Using the listing below, work out the number of lines in which "returns" appears; return only that figure.
##### Data for this exercise
(* ===== verification/GoChan.v ===== *)
(** Channels: src/src/gochan.rs.

    The parked goroutines' wait entries ([Sudog]) live at addresses of a store, and the two wait
    queues of a channel are doubly linked lists through that store; [SelectCoord] flags live
    in a second store.  Address 0 is the null pointer, and dereferencing an address that
    holds nothing is [Panic].  [goready] appends the goroutine to the log [readied].  Every
    operation runs under the channel's spin lock from its first access to its last (a parked
    call releases it when its goroutine is switched out), so an operation is a function and
    a program is a sequence of operations.  [gopark] splits [Send] and [Recv]: the first half
    returns [Parked] with the address of the entry, [send_wake] and [recv_wake] are what runs
    when the goroutine is resumed.  The buffer is used through the interface [Buffer]. *)
From Stdlib Require Import ZArith Lia.
From stdpp Require Import base tactics numbers list list_numbers option fin_maps gmap.
From S2P Require Import Prelude Outcome LockFreeRing.
Open Scope Z_scope.

Section chan.
  Context {V B : Type} `{Buffer V B} (zero : V).

Record Sudog := mkSudog {
  g : Z;
  value : option V;
  success : bool;
  coord : option Z;
  next : Z;
  prev : Z
}.

Record SudogQueue := mkQueue { q_head : Z; q_tail : Z }.

(** The shared store. *)
Record World := mkWorld {
  sudogs : gmap Z Sudog;
  coords : gmap Z bool;
  readied : list Z
}.

Inductive RegisterStatus := Registered | Skip | Closed.

Record HchanState := mkHchan {
  closed : bool;
  cap : Z;
  buf : B;
  sendq : SudogQueue;
  recvq : SudogQueue
}.

Record Hchan := mkChan { nil : bool; state : HchanState }.

(** ** Wait entries *)

Definition new_send (gp : Z) (v : V) : Sudog := mkSudog gp (Some v) false None 0 0.
Definition new_recv (gp : Z) : Sudog := mkSudog gp None false None 0 0.
Definition new_send_select (gp : Z) (v : V) (co : Z) : Sudog := mkSudog gp (Some v) false (Some co) 0 0.
Definition new_recv_select (gp : Z) (co : Z) : Sudog := mkSudog gp None false (Some co) 0 0.

Definition with_next (s : Sudog) (x : Z) : Sudog := mkSudog (g s) (value s) (success s) (coord s) x (prev s).
Definition with_prev (s : Sudog) (x : Z) : Sudog := mkSudog (g s) (value s) (success s) (coord s) (next s) x.
Definition with_value (s : Sudog) (v : option V) : Sudog := mkSudog (g s) v (success s) (coord s) (next s) (prev s).
Definition with_success (s : Sudog) (b : bool) : Sudog := mkSudog (g s) (value s) b (coord s) (next s) (prev s).

Definition with_sudogs (w : World) (m : gmap Z Sudog) : World := mkWorld m (coords w) (readied w).

(** Reading and writing through a raw pointer. *)
Definition deref (w : World) (p : Z) : outcome Sudog := of_option (if decide (p = 0) then None else sudogs w !! p).
Definition store (w : World) (p : Z) (f : Sudog -> Sudog) : outcome World :=
  s ← deref w p;
  Ok (with_sudogs w (<[p := f s]> (sudogs w))).

Definition goready (w : World) (gp : Z) : World := mkWorld (sudogs w) (coords w) (readied w ++ [gp]).

(** ** The intrusive queue *)

Definition queue_new : SudogQueue := mkQueue 0 0.

Definition queue_is_empty (q : SudogQueue) : bool := bool_decide (q_head q = 0).

Definition push_back (w : World) (q : SudogQueue) (sg : Z) : outcome (World * SudogQueue) :=
  w ← store w sg (fun s => with_next s 0);
  w ← store w sg (fun s => with_prev s (q_tail q));
  if decide (q_tail q = 0) then Ok (w, mkQueue sg sg)
  else
    w ← store w (q_tail q) (fun s => with_next s sg);
    Ok (w, mkQueue (q_head q) sg).

Definition pop_front (w : World) (q : SudogQueue) : outcome (World * SudogQueue * Z) :=
  if decide (q_head q = 0) then Ok (w, q, 0)
  else
    let h := q_head q in
    hs ← deref w h;
    let head' := next hs in
    '(w, q) ← (if decide (head' = 0) then Ok (w, mkQueue head' 0)
               else w ← store w head' (fun s => with_prev s 0); Ok (w, mkQueue head' (q_tail q)));
    w ← store w h (fun s => with_next s 0);
    w ← store w h (fun s => with_prev s 0);
    Ok (w, q, h).

Definition unlink (w : World) (q : SudogQueue) (sg : Z) : outcome (World * SudogQueue) :=
  s ← deref w sg;
  let p := prev s in
  let n := next s in
  '(w, q) ← (if decide (p = 0) then Ok (w, mkQueue n (q_tail q))
             else w ← store w p (fun s => with_next s n); Ok (w, q));
  '(w, q) ← (if decide (n = 0) then Ok (w, mkQueue (q_head q) p)
             else w ← store w n (fun s => with_prev s p); Ok (w, q));
  w ← store w sg (fun s => with_next s 0);
  w ← store w sg (fun s => with_prev s 0);
  Ok (w, q).

(** [while !cur.is_null()]: fuel bounds the length of the walk; running out is [Panic]. *)
Fixpoint cancel_loop (fuel : nat) (w : World) (q : SudogQueue) (sg cur : Z) : outcome (World * SudogQueue * bool) :=
  if decide (cur = 0) then Ok (w, q, false)
  else
    match fuel with
    | O => Panic
    | S fuel =>
        if decide (cur = sg) then '(w, q) ← unlink w q cur; Ok (w, q, true)
        else s ← deref w cur; cancel_loop fuel w q sg (next s)
    end.

(** A walk visits each entry of the store at most once. *)
Definition walk_fuel (w : World) : nat := S (size (sudogs w)).

Definition cancel (w : World) (q : SudogQueue) (sg : Z) : outcome (World * SudogQueue * bool) :=
  cancel_loop (walk_fuel w) w q sg (q_head q).

(** ** Claiming *)

Definition try_claim_sudog (w : World) (sg : Z) : outcome (World * bool) :=
  s ← deref w sg;
  match coord s with
  | None => Ok (w, true)
  | Some c =>
      done ← of_option (coords w !! c);
      if (done : bool) then Ok (w, false) else Ok (mkWorld (sudogs w) (<[c := true]> (coords w)) (readied w), true)
  end.

(** The scan every waker makes: the first entry it can claim, from [cur] on. *)
Fixpoint claim_loop (fuel : nat) (w : World) (cur : Z) : outcome (World * option Z) :=
  if decide (cur = 0) then Ok (w, None)
  else
    match fuel with
    | O => Panic
    | S fuel =>
        s ← deref w cur;
        '(w, claimed) ← try_claim_sudog w cur;
        if (claimed : bool) then Ok (w, Some cur) else claim_loop fuel w (next s)
    end.

Definition claim_first (w : World) (q : SudogQueue) : outcome (World * option Z) := claim_loop (walk_fuel w) w (q_head q).

(** ** Construction *)

Definition new_buffered (c : Z) : Hchan := mkChan false (mkHchan false c (buf_new (Z.max c 1)) queue_new queue_new).
Definition new_unbuffered : Hchan := new_buffered 0.
Definition chan_nil : Hchan := mkChan true (mkHchan false 0 (buf_new 1) queue_new queue_new).

Definition Len (c : Hchan) : Z := if nil c then 0 else buf_len (buf (state c)).
Definition Cap (c : Hchan) : Z := if nil c then 0 else cap (state c).

Definition with_buf (s : HchanState) (b : B) : HchanState := mkHchan (closed s) (cap s) b (sendq s) (recvq s).
Definition with_sendq (s : HchanState) (q : SudogQueue) : HchanState := mkHchan (closed s) (cap s) (buf s) q (recvq s).
Definition with_recvq (s : HchanState) (q : SudogQueue) : HchanState := mkHchan (closed s) (cap s) (buf s) (sendq s) q.
Definition with_closed (s : HchanState) (b : bool) : HchanState := mkHchan b (cap s) (buf s) (sendq s) (recvq s).

(** ** Operations under the lock *)

(** [s.buf.try_send(v).ok().expect(..)] and [s.buf.try_recv()]. *)
Definition buf_push (s : HchanState) (v : V) : outcome HchanState :=
  '(b, r) ← of_option (buf_send (buf s) v);
  match r with SendOk => Ok (with_buf s b) | SendErr _ => Panic end.

Definition buf_pop (s : HchanState) : outcome (HchanState * option V) :=
  '(b, r) ← of_option (buf_recv (buf s));
  Ok (with_buf s b, r).

(** A claimed sender's value, rotated through the buffer if the channel is buffered. *)
Definition take_from_sender (w : World) (s : HchanState) (cur : Z) : outcome (World * HchanState * V) :=
  sd ← deref w cur;
  w ← store w cur (fun x => with_value x None);
  sender_v ← of_option (value sd);
  if decide (cap s = 0) then Ok (w, s, sender_v)
  else
    '(s, hd) ← buf_pop s;
    head ← of_option hd;
    s ← buf_push s sender_v;
    Ok (w, s, head).

Definition try_recv_locked (w : World) (s : HchanState) : outcome (World * HchanState * option (V * bool)) :=
  if decide (closed s = true /\ buf_len (buf s) = 0) then Ok (w, s, Some (zero, false))
  else
    '(w, hit) ← claim_first w (sendq s);
    match hit with
    | Some cur =>
        '(w, q) ← unlink w (sendq s) cur;
        '(w, s, v) ← take_from_sender w (with_sendq s q) cur;
        w ← store w cur (fun x => with_success x true);
        sd ← deref w cur;
        Ok (goready w (g sd), s, Some (v, true))
    | None =>
        '(s, r) ← buf_pop s;
        Ok (w, s, match r with Some v => Some (v, true) | None => None end)
    end.

Definition try_send_locked (w : World) (s : HchanState) (v : V) : outcome (World * HchanState * send_result V) :=
  if closed s then Exit 2
  else
    '(w, hit) ← claim_first w (recvq s);
    match hit with
    | Some cur =>
        '(w, q) ← unlink w (recvq s) cur;
        w ← store w cur (fun x => with_value x (Some v));
        w ← store w cur (fun x => with_success x true);
        sd ← deref w cur;
        Ok (goready w (g sd), with_recvq s q, SendOk)
    | None =>
        if decide (buf_len (buf s) < cap s) then s ← buf_push s v; Ok (w, s, SendOk)
        else Ok (w, s, SendErr v)
    end.

Definition register_recv_locked (w : World) (s : HchanState) (sg : Z) : outcome (World * HchanState * RegisterStatus) :=
  if decide (closed s = true /\ buf_len (buf s) = 0) then Ok (w, s, Closed)
  else '(w, q) ← push_back w (recvq s) sg; Ok (w, with_recvq s q, Registered).

Definition register_send_locked (w : World) (s : HchanState) (sg : Z) : outcome (World * HchanState * RegisterStatus) :=
  if closed s then Ok (w, s, Closed)
  else '(w, q) ← push_back w (sendq s) sg; Ok (w, with_sendq s q, Registered).

(** ** The helpers that take the lock themselves *)

Definition on_state (c : Hchan) (s : HchanState) : Hchan := mkChan (nil c) s.

Definition try_send_chan (w : World) (c : Hchan) (v : V) : outcome (World * Hchan * send_result V) :=
  '(w, s, r) ← try_send_locked w (state c) v;
  Ok (w, on_state c s, r).

Definition try_recv_chan (w : World) (c : Hchan) : outcome (World * Hchan * option (V * bool)) :=
  '(w, s, r) ← try_recv_locked w (state c);
  Ok (w, on_state c s, r).

Definition register_send (w : World) (c : Hchan) (sg : Z) : outcome (World * Hchan * bool) :=
  '(w, s, r) ← register_send_locked w (state c) sg;
  Ok (w, on_state c s, match r with Registered => true | _ => false end).

Definition register_recv (w : World) (c : Hchan) (sg : Z) : outcome (World * Hchan * bool) :=
  '(w, s, r) ← register_recv_locked w (state c) sg;
  Ok (w, on_state c s, match r with Registered => true | _ => false end).

Definition cancel_send (w : World) (c : Hchan) (sg : Z) : outcome (World * Hchan * bool) :=
  '(w, q, b) ← cancel w (sendq (state c)) sg;
  Ok (w, on_state c (with_sendq (state c) q), b).

Definition cancel_recv (w : World) (c : Hchan) (sg : Z) : outcome (World * Hchan * bool) :=
  '(w, q, b) ← cancel w (recvq (state c)) sg;
  Ok (w, on_state c (with_recvq (state c) q), b).

(** ** Blocking operations *)

(** A call returns, or its goroutine parks with its entry at the given address, or parks for
    ever (nil channel). *)
Inductive call (A : Type) := Returned (a : A) | Parked (sg : Z) | Forever.
Arguments Returned {A} a.
Arguments Parked {A} sg.
Arguments Forever {A}.

(** [Send] by goroutine [gp] (none: outside any goroutine), with [sg] the address of its stack
    slot for the entry. *)
Definition Send (w : World) (c : Hchan) (v : V) (gp : option Z) (sg : Z) : outcome (World * Hchan * call unit) :=
  if nil c then Ok (w, c, Forever)
  else
    '(w, s, r) ← try_send_locked w (state c) v;
    match r with
    | SendOk => Ok (w, on_state c s, Returned tt)
    | SendErr v =>
        match gp with
        | None => Exit 2
        | Some gp =>
            let w := with_sudogs w (<[sg := new_send gp v]> (sudogs w)) in
            '(w, s, st) ← register_send_locked w s sg;
            match st with
            | Registered => Ok (w, on_state c s, Parked sg)
            | Closed => Exit 2
            | Skip => Panic
            end
        end
    end.

(** The rest of [Send] after the wake-up; the entry goes with the stack frame. *)
Definition send_wake (w : World) (sg : Z) : outcome World :=
  s ← deref w sg;
  if success s then
    if decide (value s = None) then Ok (with_sudogs w (delete sg (sudogs w))) else Panic
  else Exit 2.

Definition Recv (w : World) (c : Hchan) (gp : option Z) (sg : Z) : outcome (World * Hchan * call (V * bool)) :=
  if nil c then Ok (w, c, Forever)
  else
    '(w, s, r) ← try_recv_locked w (state c);
    match r with
    | Some res => Ok (w, on_state c s, Returned res)
    | None =>
        match gp with
        | None => Exit 2
        | Some gp =>
            let w := with_sudogs w (<[sg := new_recv gp]> (sudogs w)) in
            '(w, s, st) ← register_recv_locked w s sg;
            match st with
            | Registered => Ok (w, on_state c s, Parked sg)
            | Closed => Ok (w, on_state c s, Returned (zero, false))
            | Skip => Panic
            end
        end
    end.

Definition recv_wake (w : World) (sg : Z) : outcome (World * (V * bool)) :=
  s ← deref w sg;
  let w := with_sudogs w (delete sg (sudogs w)) in
  if success s then v ← of_option (value s); Ok (w, (v, true)) else Ok (w, (zero, false)).

(** [Close]'s two walks: every entry that can be claimed is unlinked, marked and readied. *)
Fixpoint close_loop (fuel : nat) (clear : bool) (w : World) (q : SudogQueue) (cur : Z) : outcome (World * SudogQueue) :=
  if decide (cur = 0) then Ok (w, q)
  else
    match fuel with
    | O => Panic
    | S fuel =>
        s ← deref w cur;
        let nx := next s in
        '(w, claimed) ← try_claim_sudog w cur;
        if (claimed : bool) then
          '(w, q) ← unlink w q cur;
          w ← store w cur (fun x => with_success x false);
          w ← (if clear then store w cur (fun x => with_value x None) else Ok w);
          close_loop fuel clear (goready w (g s)) q nx
        else close_loop fuel clear w q nx
    end.

Definition Close (w : World) (c : Hchan) : outcome (World * Hchan) :=
  if nil c then Exit 2
  else
    let s := state c in
    if closed s then Exit 2
    else
      let s := with_closed s true in
      '(w, rq) ← close_loop (walk_fuel w) true w (recvq s) (q_head (recvq s));
      '(w, sq) ← close_loop (walk_fuel w) false w (sendq s) (q_head (sendq s));
      Ok (w, on_state c (with_sendq (with_recvq s rq) sq)).
End chan.
Arguments Sudog : clear implicits.
Arguments World : clear implicits.
Arguments HchanState : clear implicits.
Arguments Hchan : clear implicits.
Arguments call : clear implicits.
Arguments Returned {A} a.
Arguments Parked {A} sg.
Arguments Forever {A}.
##########
#### Reply
2